A key point of Russian insistence will be the accordance of a special status of the separate territories in the Lugansk and Donetsk regions, as per a law already adopted by the Ukrainian parliament, as well as the region’s right to hold its own polls later in October when the rest of Ukraine holds local elections.

Meanwhile, Merkel and Hollande will both take the opportunity to question Putin directly on his Syria strategy when they sit down separately ahead of the main summit.

On September 30, Putin received fast-track parliamentary approval to use military force abroad. Within hours, Russian military jets and helicopters that had been sent to Syria in recent weeks were pounding forces opposed to Syrian President and Russian ally Bashar al-Assad.

While Putin has called for an international coalition against terrorism and IS forces in Syria in particular, Western intelligence reports said the strikes targeted not the IS but other opposition forces. Also addressing the United Nations General Assembly in New York on September 29, US President Barack Obama said there could be no support for Assad’s regime given its use of heavy weapons on the civilian population.
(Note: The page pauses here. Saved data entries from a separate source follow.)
(** The transform does not check its target: with a width or a height
    that is not positive it ends in the generic failure
    "Error processing image: ..." and nothing is saved. *)
Theorem nonpositive_target_is_a_generic_failure
    (st : Storage) (input_path output_path : string) (width height : Z)
    (img : Image) :
  Image_open st input_path = Return img →
  0 < PIL.width img → 0 < PIL.height img →
  width ≤ 0 ∨ height ≤ 0 →
  (resize_with_transparent_bg st input_path output_path width height).1 = st ∧
  ∃ cause,
    (resize_with_transparent_bg st input_path output_path width height).2 =
      Raise (Exn Exception ("Error processing image: " +:+ cause)).
Proof.
  intros Hopen Hiw Hih Hbad.
  assert (∃ e, fit_and_pad img width height = Raise e ∧
               (exn_cls e = ZeroDivisionError ∨ exn_cls e = ValueError))
    as (e & Hfit & Hcls).
  { unfold fit_and_pad.
    destruct (thumbnail_lanczos img width height) as [scaled|e] eqn:Ht.
    - rewrite bind_Return.
      destruct (decide (width < 0 ∨ height < 0)) as [Hneg | Hnn].
      + unfold Image_new. rewrite bool_decide_eq_true_2 by done.
        rewrite bind_Raise. eexists. split; [done|]. by right.
      + destruct (thumbnail_zero_side img width height Hiw Hih)
          as [e He]; [lia..|].
        apply thumbnail_lanczos_Raise in He. congruence.
    - rewrite bind_Raise. exists e. split; [done|].
      by eapply thumbnail_lanczos_Raise_class. }
  unfold resize_with_transparent_bg, resize_body. rewrite Hopen, Hfit.
  simpl. split; [done|]. exists (exn_str e). unfold handle.
  by destruct Hcls as [-> | ->].
Qed.

End TargetFacts.

(** ** The further properties at work *)

Lemma select_output_ends_with_png_witness :
  endswith (lower (output_var (select_output "cover.JPG" initial_vars))) ".png"
  = true.
Proof.
  apply (select_output_ends_with_png "cover.JPG" initial_vars). discriminate.
Defined.

Lemma select_output_idempotent_witness :
  select_output (output_var (select_output "cover.PNG" initial_vars))
    (select_output "cover.PNG" initial_vars)
  = select_output "cover.PNG" initial_vars.
Proof.
  apply (select_output_idempotent "cover.PNG" initial_vars). discriminate.
Defined.

Lemma select_input_suggests_png_name_witness :
  (∀ stem ext,
     contains_char "." ext = false →
     select_input (stem +:+ "." +:+ ext) initial_vars =
       set_output_var (set_input_var initial_vars (stem +:+ "." +:+ ext))
         (stem +:+ ".png")) ∧
  (∀ path,
     path ≠ EmptyString → contains_char "." path = false →
     select_input path initial_vars =
       set_output_var (set_input_var initial_vars path) (path +:+ ".png")).
Proof.
  apply (select_input_suggests_png_name initial_vars). reflexivity.
Defined.

Lemma suggested_output_needs_no_extension_witness :
  select_output (output_var (select_input "/home/me.d/holiday" initial_vars))
    (select_input "/home/me.d/holiday" initial_vars)
  = select_input "/home/me.d/holiday" initial_vars.
Proof.
  apply (suggested_output_needs_no_extension "/home/me.d/holiday" initial_vars);
    [reflexivity | discriminate].
Defined.

Lemma png_source_suggests_itself_witness :
  output_var (select_input ("logo" +:+ ".png") initial_vars) = "logo" +:+ ".png" ∧
  input_var (select_input ("logo" +:+ ".png") initial_vars) = "logo" +:+ ".png".
Proof.
  apply (png_source_suggests_itself "logo" initial_vars). reflexivity.
Defined.

Lemma run_conversion_shows_one_box_witness :
  vars (show (set_status (Session.form "missing.png" "out.png" "1080" "1350") "Error")
          (showerror "Error" "Could not find input file: missing.png"))
  = vars (Session.form "missing.png" "out.png" "1080" "1350") ∧
  ∃ box : messagebox,
    shown (show (set_status (Session.form "missing.png" "out.png" "1080" "1350") "Error")
             (showerror "Error" "Could not find input file: missing.png"))
    = (shown (Session.form "missing.png" "out.png" "1080" "1350") ++ [box])%list ∧
    ((status_label
        (show (set_status (Session.form "missing.png" "out.png" "1080" "1350") "Error")
           (showerror "Error" "Could not find input file: missing.png"))
      = status_label (Session.form "missing.png" "out.png" "1080" "1350") ∧
      Disk.shelf = Disk.shelf ∧
      (box = showerror "Missing Paths"
               "Please select both input and output files." ∨
       box = showerror "Invalid Dimensions"
               "Width and height must be positive integers.")) ∨
     (status_label
        (show (set_status (Session.form "missing.png" "out.png" "1080" "1350") "Error")
           (showerror "Error" "Could not find input file: missing.png"))
      = "Ready" ∧ ∃ message, box = showinfo "Success" message) ∨
     (status_label
        (show (set_status (Session.form "missing.png" "out.png" "1080" "1350") "Error")
           (showerror "Error" "Could not find input file: missing.png"))
      = "Error" ∧ ∃ message, box = showerror "Error" message)).
Proof.
  apply (run_conversion_shows_one_box Disk.shelf Disk.shelf
           (Session.form "missing.png" "out.png" "1080" "1350")).
  reflexivity.
Defined.

Lemma run_conversion_validates_before_resizing_witness :
  ∃ w h,
    0 < w ∧ 0 < h ∧
    int_of_str "3" = Return w ∧ int_of_str "3" = Return h ∧
    str_strip " photo.png" ≠ EmptyString ∧
    str_strip "out.png " ≠ EmptyString ∧
    (resize_with_transparent_bg Disk.shelf "photo.png" "out.png" 3 3).1 =
    (resize_with_transparent_bg Disk.shelf (str_strip " photo.png")
       (str_strip "out.png ") w h).1.
Proof.
  apply (run_conversion_validates_before_resizing Disk.shelf
           (resize_with_transparent_bg Disk.shelf "photo.png" "out.png" 3 3).1
           (Session.form " photo.png" "out.png " "3" "3")
           (show (set_status (Session.form " photo.png" "out.png " "3" "3") "Ready")
              (showinfo "Success" (success_message "out.png" 3 3)))).
  - reflexivity.
  - intros E. apply (f_equal (λ d, Disk.files d !! "out.png")) in E.
    vm_compute in E. discriminate.
Defined.

Lemma missing_input_is_shown_to_the_user_witness :
  run_conversion Disk.shelf (Session.form " missing.png" "out.png" "1080" "1350") =
    Return (Disk.shelf,
            show (set_status (Session.form " missing.png" "out.png" "1080" "1350")
                    "Error")
              (showerror "Error"
                 ("Could not find input file: " +:+ str_strip " missing.png"))).
Proof.
  apply (missing_input_is_shown_to_the_user Disk.shelf
           (Session.form " missing.png" "out.png" "1080" "1350") 1080 1350
           (Exn FileNotFoundError
              "[Errno 2] No such file or directory: 'missing.png'"));
    (discriminate || reflexivity).
Defined.


Lemma preset_dimensions_pass_validation_witness :
  read_dimensions
    {| vars := {| input_var := EmptyString; output_var := EmptyString;
                  width_var := "1080"; height_var := "1350";
                  preset_var := "Portrait (4:5) 1080×1350" |};
       status_label := "Ready"; shown := [] |}
  = Return (1080, 1350) ∧ 0 < 1080 ∧ 0 < 1350.
Proof.
  apply (preset_dimensions_pass_validation initial_vars
           {| input_var := EmptyString; output_var := EmptyString;
              width_var := "1080"; height_var := "1350";
              preset_var := "Portrait (4:5) 1080×1350" |});
    reflexivity.
Defined.

Lemma window_is_centred_within_a_pixel_witness :
  ∃ x y,
    window_origin 1920 1080 401 200 = (x, y) ∧
    0 ≤ x ∧ x + 401 ≤ 1920 ∧ 0 ≤ y ∧ y + 200 ≤ 1080 ∧
    -1 ≤ (1920 - (x + 401)) - x ≤ 1 ∧ -1 ≤ (1080 - (y + 200)) - y ≤ 1.
Proof.
  apply (window_is_centred_within_a_pixel 1920 1080 401 200); lia.
Defined.

Lemma scaled_never_exceeds_source_witness :
  ∃ scaled,
    thumbnail_lanczos Disk.photo 3 3 = Return scaled ∧
    PIL.width scaled ≤ PIL.width Disk.photo ∧
    PIL.height scaled ≤ PIL.height Disk.photo.
Proof.
  apply (scaled_never_exceeds_source (H := Disk.platform) Disk.photo 3 3);
    reflexivity.
Defined.

Lemma shrunk_content_spans_the_box_witness :
  ∃ scaled x y,
    thumbnail_lanczos Disk.photo 3 3 = Return scaled ∧
    paste_position scaled 3 3 = (x, y) ∧
    ((PIL.width scaled = 3 ∧ x = 0) ∨ (PIL.height scaled = 3 ∧ y = 0)).
Proof.
  apply (shrunk_content_spans_the_box (H := Disk.platform) Disk.photo 3 3);
    [reflexivity.. |].
  unfold PIL.width, PIL.height, Disk.photo, Disk.plain; simpl; lia.
Defined.

Lemma opaque_content_is_copied_witness :
  ∃ scaled canvas x y,
    thumbnail_lanczos Disk.photo 3 3 = Return scaled ∧
    paste_position scaled 3 3 = (x, y) ∧
    fit_and_pad Disk.photo 3 3 = Return canvas ∧
    ∀ sx sy p,
      getpixel scaled sx sy = Some p →
      0 ≤ red p ≤ 255 → 0 ≤ green p ≤ 255 → 0 ≤ blue p ≤ 255 →
      alpha p = 255 →
      getpixel canvas (x + sx) (y + sy) = Some p.
Proof.
  apply (opaque_content_is_copied (H := Disk.platform) Disk.photo 3 3);
    reflexivity.
Defined.

Lemma translucent_content_fades_witness :
  ∃ scaled canvas x y,
    thumbnail_lanczos (Disk.plain 2 1 (90, 90, 90, 100)) 5 4 = Return scaled ∧
    paste_position scaled 5 4 = (x, y) ∧
    fit_and_pad (Disk.plain 2 1 (90, 90, 90, 100)) 5 4 = Return canvas ∧
    ∀ sx sy p,
      getpixel scaled sx sy = Some p →
      0 ≤ red p ≤ 255 → 0 ≤ green p ≤ 255 → 0 ≤ blue p ≤ 255 →
      0 < alpha p < 255 →
      ∃ q, getpixel canvas (x + sx) (y + sy) = Some q ∧
           alpha q = DIV255 (alpha p * alpha p) ∧ alpha q < alpha p ∧
           red q ≤ red p ∧ green q ≤ green p ∧ blue q ≤ blue p.
Proof.
  apply (translucent_content_fades (H := Disk.platform)
           (Disk.plain 2 1 (90, 90, 90, 100)) 5 4); reflexivity.
Defined.

Lemma nonpositive_target_is_a_generic_failure_witness :
  (resize_with_transparent_bg Disk.shelf "photo.png" "out.png" 1080 0).1
    = Disk.shelf ∧
  ∃ cause,
    (resize_with_transparent_bg Disk.shelf "photo.png" "out.png" 1080 0).2 =
      Raise (Exn Exception ("Error processing image: " +:+ cause)).
Proof.
  apply (nonpositive_target_is_a_generic_failure Disk.shelf
           "photo.png" "out.png" 1080 0 Disk.photo);
    [reflexivity | reflexivity | reflexivity | right; lia].
Defined.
Inundated by a flood of refugees from the region, the French and German leaders will use the opportunity in Paris to probe Russia’s intentions in Syria, and what the repercussions may be.

Poroshenko, in turn, will try to keep attentions at the four-way meeting focused on the civil war that has ravaged the eastern industrial heartland of his country

Quiet for now on the eastern front

The new ceasefire follows the rebels’ signing of agreements on the removal of remaining weapons with calibre of less than 100mm from the demarcation line on September 30 and October 1. Observers from the Organisation for Security and Co-operation in Europe (OSCE) will monitor the process.

Heavier weaponry was withdrawn from the frontlines under the terms of the Minsk agreements signed in February 2015. But the agreement has been routinely violated by firing from mortars and tanks as well as automatic gunfire, causing frequent if low casualties.

The signing of the new agreements appeared to have had immediate effect. “No cases of opening fire were reported in the temporarily occupied territory of Donbas in the last twenty four hours,” the Ukrainian military said in a statement in the evening of October 1.

On the same day, however, the leader of the breakaway self-styled Donetsk People’s Republic, Oleksandr Zakharchenko, accused Kyiv’s forces of firing on the city of Donetsk, and announced a temporary suspension of the withdrawal of weaponry. Drones flown by the OSCE Special Monitoring Mission confirmed a concentration of heavy weapons on DPR territory on September 29 and 30 “in violation of the respective withdrawal lines”, as reported by Interfax Ukraine.

Recent progress in ending the conflict also results from the passing of controversial legislation that provides for special status of the rebel-held territories, as required by the Minsk agreement.

The Russian-backed rebels subsequently announced they would hold local elections as set down in the Minsk agreements, albeit on different dates from Ukrainian local elections slated for October 25. Kyiv has said it will not recognise the elections unless they are held under Ukrainian law.